Last month this column projected and guessed at what the great flood of 2011 would bring us and leave us. At this writing, we've been flooded for over a month, and the Mississippi River and all its feeding tributaries are receding, or, by the time you read this, will have receded.

What did the flood leave us? For many unfortunate Mississippians, the devastation was total - a complete wipeout of homes and businesses. And, farmers, both row crop and aqua farmers, sustained millions of dollars worth of damage in lost crops or catfish stock that simply swam away with the flood waters.

Much recovery and cleanup work is in high gear, with people damaged by the flood trying to recover and get back to their normal lives and work. Again, for all who were displaced and devastated, lots of us are helping in ways that often go unreported. Thank you to the thousands of volunteers who donated money and sweat helping neighbors and, in some cases, complete strangers.

Mississippians have a long history of helping one another when times get tough. Mississippi sportsmen are often involved and take the lead in lending a hand where needed.

Specifically regarding damage and loss to some of our state's best fishing lakes, the most common concern raised has become the concern over pollution left behind by the floodwaters. For weeks, lakes like Bee, Wolf and Eagle have been closed because of potential damage to lakeside structures and banks caused from outboard motors.

We get that - that's an easy one to understand and to abide by recently enforced off-limit sanctions. None of us who love to fish these waters in a boat want to be the cause of additional damage.

But, that unseen, unknown and, to date, still unmeasured potential influx of pesticides, herbicides, poisons of all sorts, waste-water pollution and physical debris screams caution. Before the 2011 flood, many of the Deltas lakes already had cautionary signs posted telling of dangerous exposure to bad-news chemicals. Trust me, I don't want to eat any fish from any lake where that little yellow sign plainly says that eating too much of these polluted fish may make me sick or kill me.

At this writing I have heard no reports (because the lakes are off limits, remember) of people seeing or catching those lake-killing pests, Asian carp. Those flying fish you've seen on TV, mostly "up north" somewhere, will have found their way into some of our favorite crappie lakes, I'm pretty darn sure.

Have you ever experienced these things in action on the river or on some of our river-connected oxbows? If you have, you know why I am so worried that the flood may have been the springboard for these non-native fish to explode into lakes damaged by the flood.
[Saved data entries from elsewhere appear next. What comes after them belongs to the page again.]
Lemma catalog_valid (fs : FileSystem) (root prefix : string) (B : Z) :
  levels_fit fs root B ->
  Forall (fun c => 0 <= c.1.1 + B <= 29 /\ in_grid (c.1.1 + B) c.1.2 c.2)
         (catalog fs root prefix B).
Proof.
  intros [[HB0 HB1] Hfit]. apply Forall_forall. intros c Hc.
  apply elem_of_catalog in Hc.
  destruct Hc as (Hi & Hdir & d & _ & Hacc).
  specialize (Hfit _ Hi Hdir).
  unfold MaxResolutionLevels in Hi. split; [lia|].
  eapply accepted_in_grid. exact Hacc.
Qed.

(** With a [%] in the prefix the pattern is empty and no file name is
    accepted. *)
Lemma catalog_percent (fs : FileSystem) (root prefix : string) (B : Z) :
  has_percent prefix = true -> catalog fs root prefix B = [].
Proof.
  intros Hp. destruct (catalog fs root prefix B) as [|c cat] eqn:E;
    [reflexivity|].
  assert (Hc : In c (catalog fs root prefix B)) by (rewrite E; now left).
  apply elem_of_catalog in Hc. destruct Hc as (_ & _ & d & _ & Hacc).
  unfold scan_pattern in Hacc. rewrite Hp in Hacc. discriminate.
Qed.

Section Constructor.

Context `{Ext : External}.

Lemma populateTileTree_frame (fs : FileSystem) (s s' : VirtualTexture) :
  populateTileTree fs s = Some s' ->
  tilePath s' = tilePath s /\ tilePrefix s' = tilePrefix s /\
  tileExt s' = tileExt s /\ baseSplit s' = baseSplit s /\
  tileSize s' = tileSize s /\
  nResolutionLevels s' =
    wrap_uint (level_of (baseSplit s) (highest_level fs (tilePath s)) + 1).
Proof.
  unfold populateTileTree.
  destruct (for_each _ _ _) as [[m [tree heap]]|] eqn:Hfor; [|discriminate].
  intros [= <-]. cbn. repeat split.
  f_equal. f_equal.
  exact (scan_levels_maxLevel fs _ _ _ _ 0 m _ _ None Hfor eq_refl).
Qed.

(** The constructor returns whenever its assertion holds, with the
    members as given and the levels counted by the scan. *)
Lemma newVirtualTexture_defined (fs : FileSystem) (root : string) (B T : Z)
    (prefix type : string) :
  T <> 0 -> isPow2 (wrap_int T) = true ->
  exists s,
    newVirtualTexture fs root B T prefix type = Some s /\
    tilePath s = root /\ tilePrefix s = prefix /\
    tileExt s = ("." ++ type)%string /\ baseSplit s = B /\ tileSize s = T /\
    nResolutionLevels s = wrap_uint (level_of B (highest_level fs root) + 1).
Proof.
  intros HT Hpow. unfold newVirtualTexture.
  rewrite Hpow. destruct (Z.eqb_spec T 0) as [?|_]; [contradiction|].
  cbn [negb andb].
  match goal with |- context [populateTileTree fs ?s0] =>
    destruct (populateTileTree_defined fs s0) as [s Hs];
    pose proof (populateTileTree_frame fs s0 s Hs) as Hframe
  end.
  exists s. cbn in Hframe. tauto.
Qed.

(** When the directories fit, the tree of the new manager is the result
    of inserting the catalog, file after file. *)
Lemma newVirtualTexture_tree (fs : FileSystem) (root : string) (B T : Z)
    (prefix type : string) (s : VirtualTexture) :
  levels_fit fs root B ->
  newVirtualTexture fs root B T prefix type = Some s ->
  insert_all (catalog_ops B 0 (catalog fs root prefix B))
             (emptyNode, emptyNode) = Some (tileTree s) /\
  tiles s = replicate (length (catalog fs root prefix B)) newTile.
Proof.
  intros HB. unfold newVirtualTexture.
  destruct (negb (T =? 0) && isPow2 (wrap_int T)); [|discriminate].
  unfold populateTileTree. cbn [tilePath tilePrefix baseSplit tileTree tiles].
  destruct (scan_levels_spec fs root prefix B (seqZ 0 MaxResolutionLevels) 0
              (emptyNode, emptyNode) [])
    as (m' & tree' & Hfor & Hins).
  { apply Forall_seqZ. intros i Hi. split; [lia|].
    apply (proj2 HB). lia. }
  { apply HB. }
  cbv zeta in Hfor, Hins. fold (catalog fs root prefix B) in Hfor, Hins.
  rewrite Hfor. intros [= <-]. cbn. split; [exact Hins | reflexivity].
Qed.

End Constructor.

(** ** The highest level directory *)

Lemma fold_highest_absent (dir : Z -> bool) (l : list Z) (best : option Z) :
  Forall (fun j => dir j = false) l ->
  fold_left (fun best i => if dir i then Some i else best) l best = best.
Proof.
  intros H. revert best. induction H as [|j l Hj _ IH]; intros best.
  - reflexivity.
  - cbn [fold_left]. rewrite Hj. apply IH.
Qed.

Lemma fold_highest_in (dir : Z -> bool) (l : list Z) (best : option Z)
    (i : Z) :
  fold_left (fun best i => if dir i then Some i else best) l best = Some i ->
  best = Some i \/ (In i l /\ dir i = true).
Proof.
  revert best. induction l as [|j l IH]; intros best H.
  - now left.
  - cbn [fold_left] in H. apply IH in H. destruct H as [H|[H Hdir]].
    + destruct (dir j) eqn:Hj; [|now left].
      injection H as ->. right. split; [now left | exact Hj].
    + right. split; [now right | exact Hdir].
Qed.

Lemma highest_level_none (fs : FileSystem) (root : string) :
  (forall i, 0 <= i < MaxResolutionLevels -> is_directory fs root i = false) ->
  highest_level fs root = None.
Proof.
  intros H. apply fold_highest_absent, Forall_seqZ. intros i Hi. apply H. lia.
Qed.

Lemma highest_level_some (fs : FileSystem) (root : string) (i : Z) :
  0 <= i < MaxResolutionLevels -> is_directory fs root i = true ->
  (forall j, i < j < MaxResolutionLevels -> is_directory fs root j = false) ->
  highest_level fs root = Some i.
Proof.
  intros Hi Hdir Habove. unfold highest_level.
  replace MaxResolutionLevels with (i + (1 + (MaxResolutionLevels - i - 1)))
    by lia.
  rewrite seqZ_app by lia. rewrite fold_left_app.
  rewrite (seqZ_cons (0 + i)) by lia. cbn [fold_left]. rewrite Z.add_0_l, Hdir.
  apply fold_highest_absent, Forall_seqZ. intros j Hj. apply Habove. lia.
Qed.

Lemma highest_level_range (fs : FileSystem) (root : string) (i : Z) :
  highest_level fs root = Some i ->
  0 <= i < MaxResolutionLevels /\ is_directory fs root i = true.
Proof.
  intros H. apply fold_highest_in in H.
  destruct H as [H|[H Hdir]]; [discriminate|].
  apply list_elem_of_In, elem_of_seqZ in H. split; [lia | exact Hdir].
Qed.

Lemma level_of_highest (fs : FileSystem) (root : string) (B : Z) :
  0 <= B < 2 ^ 31 ->
  level_of B (highest_level fs root) = highest_absolute_level fs root B /\
  0 <= highest_absolute_level fs root B < B + MaxResolutionLevels.
Proof.
  intros HB. unfold level_of, highest_absolute_level.
  change (2 ^ 31) with 2147483648 in HB.
  destruct (highest_level fs root) as [i|] eqn:E.
  - apply highest_level_range in E. destruct E as [E _].
    unfold MaxResolutionLevels in *.
    rewrite wrap_uint_small
      by word_lia.
    lia.
  - unfold MaxResolutionLevels. lia.
Qed.

Lemma accepted_spec (prefix : string) (m : Z) (d : string) (u v : Z) :
  accepted (scan_pattern prefix) m d = Some (u, v) <->
  has_percent prefix = false /\
  sscanf (prefix ++ "%d_%d.") d = [u; v] /\ in_grid m u v.
Proof.
  unfold accepted, scan_pattern. destruct (has_percent prefix).
  - cbn. split; [discriminate | intros [? _]; discriminate].
  - destruct (sscanf (prefix ++ "%d_%d.") d) as [|u' [|v' [|w l]]];
      try (split; [discriminate | intros (_ & ? & _); discriminate]).
    rewrite <- in_gridb_spec. destruct (in_gridb m u' v') eqn:E.
    + split.
      * intros [= <- <-]. tauto.
      * intros (_ & [= <- <-] & _). reflexivity.
    + split; [discriminate|]. intros (_ & [= <- <-] & ?). congruence.
Qed.

Section ConstructorTheorems.

Context `{Ext : External}.

(** C2, as amended.  The constructor counts [L] levels, where [L] is one
    more than the highest absolute level [i + B] of a level directory
    [level<i>] that exists, and 1 when none exists; [getLODCount] returns
    [L - B].  With [B = 2] and the directories [level0], [level1],
    [level2], this gives [L = 5] and [getLODCount() == 3]. *)
Theorem levels_counted (fs : FileSystem) (root : string) (B T : Z)
    (prefix type : string) :
  0 <= B < 2 ^ 31 -> T <> 0 -> isPow2 (wrap_int T) = true ->
  exists s,
    newVirtualTexture fs root B T prefix type = Some s /\
    getLODCount s = nResolutionLevels s - B /\
    ((forall i, 0 <= i < MaxResolutionLevels ->
                is_directory fs root i = false) ->
     nResolutionLevels s = 1) /\
    (forall i, 0 <= i < MaxResolutionLevels ->
       is_directory fs root i = true ->
       (forall j, i < j < MaxResolutionLevels ->
                  is_directory fs root j = false) ->
       nResolutionLevels s = (i + B) + 1) /\
    (B = 2 ->
     (forall i, 0 <= i < MaxResolutionLevels ->
                is_directory fs root i = (i <=? 2)) ->
     nResolutionLevels s = 5 /\ getLODCount s = 3).
Proof.
  intros HB HT Hpow.
  destruct (newVirtualTexture_defined fs root B T prefix type HT Hpow)
    as (s & Hs & _ & _ & _ & HsB & _ & HL).
  destruct (level_of_highest fs root B HB) as [Elevel Hrange].
  rewrite Elevel in HL.
  assert (HL' : nResolutionLevels s = highest_absolute_level fs root B + 1).
  { rewrite HL. apply wrap_uint_small. unfold is_uint.
    unfold MaxResolutionLevels in Hrange.
    change (2 ^ 31) with 2147483648 in HB.
    change (2 ^ 32) with 4294967296. lia. }
  assert (Hcount : getLODCount s = nResolutionLevels s - B).
  { unfold getLODCount. rewrite HsB, HL'. apply wrap_int_small.
    unfold is_int, MaxResolutionLevels in *.
    change (2 ^ 31) with 2147483648 in *. lia. }
  assert (Hsome : forall i, 0 <= i < MaxResolutionLevels ->
            is_directory fs root i = true ->
            (forall j, i < j < MaxResolutionLevels ->
                       is_directory fs root j = false) ->
            nResolutionLevels s = (i + B) + 1).
  { intros i Hi Hdir Habove. rewrite HL'. unfold highest_absolute_level.
    now rewrite (highest_level_some fs root i Hi Hdir Habove). }
  exists s. split; [exact Hs|]. split; [exact Hcount|].
  split; [|split; [exact Hsome|]].
  - intros Hnone. rewrite HL'. unfold highest_absolute_level.
    now rewrite (highest_level_none fs root Hnone).
  - intros -> Hdirs.
    assert (E : nResolutionLevels s = 5).
    { apply (Hsome 2).
      - unfold MaxResolutionLevels. lia.
      - rewrite Hdirs by (unfold MaxResolutionLevels; lia). reflexivity.
      - intros j Hj. rewrite Hdirs by lia. apply Z.leb_gt. lia. }
    split; [exact E|]. rewrite Hcount, E. reflexivity.
Qed.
We've heard it from our fishing cousins "up north" how devastating these damn things are. Once they get into a lake or stream, they populate faster than native species and eat algae and plankton at an unbelievable rate. That kills off the natural food chain and oxygen supply in our waters.

Little creatures and juvenile fish eat plankton. Bigger fish eat little fish. With all the plankton eaten by these flying silver (Asian) carp, there are no more baitfish and little prey critters left for the crappie and other natural species.

It's a nightmare.

Just last evening I was watching a fishing event they call the "Redneck Roundup" held somewhere in Illinois every year. People load into boats armed with dipnets and baseball bats. The winner is determined by which boat can bring the most dead flying carp back to the "weigh in." Actually, it's not a weigh in, it's a head count. More than 2,000 of these pests were rounded up on this one particular show and buried 6 feet deep by a bulldozer. Those Illinois folks have a serious problem. We could be looking at similar problems post-flood here in good ol' Mississippi.

Leaving the flood troubles for a while, let me report that the Magnolia Crappie Club has had one of our best tournament seasons ever. We've never had as many different people fish with us as we did during the 2010-11 regular tournament season, which began last October and concluded in June. We had a liberal guest rule this year, and, man, did we have lots of "guest" fishermen.

That's great! That was our intent - to introduce the sport of crappie-tournament fishing to as many new people as we could. Final count was well over 150 different people fished at least one MCC tournament this season.

Ahead of us is our annual Magnolia Crappie State Championship, originally scheduled for Wolf Lake, Sept. 16 and 17. We're officially on hold right now waiting to get the go-ahead from Yazoo officials and the Game and Fish people. It will certainly be understandable if we have to reschedule this big event for a different lake and date. Right now, we just don't know.

I can report that the 2010-11 Points Race champions for this season are Shelton Culpepper of Bay Springs and David Thornton of Eagle Lake. Shelton serves the club as our vice-president, and David has been our weighmaster for many years. Congratulations, gentlemen, and thank you for your service to the country's largest local crappie club.

One other additional MCC activity that I'd like to report is that we have decided to hold our second-annual Big Mama Open on Grenada - same site as last year - date to be announced soon. We had such a strong turnout at Grenada last fall at our first shot at this Big Mama Open that it was an easy decision to try for a repeat this year. I encourage you to check the crappie club's website (magnoliacrappieclub.com) for details of our upcoming events.

Hopefully, we can get back to catching 'em as big as they grow as soon as possible.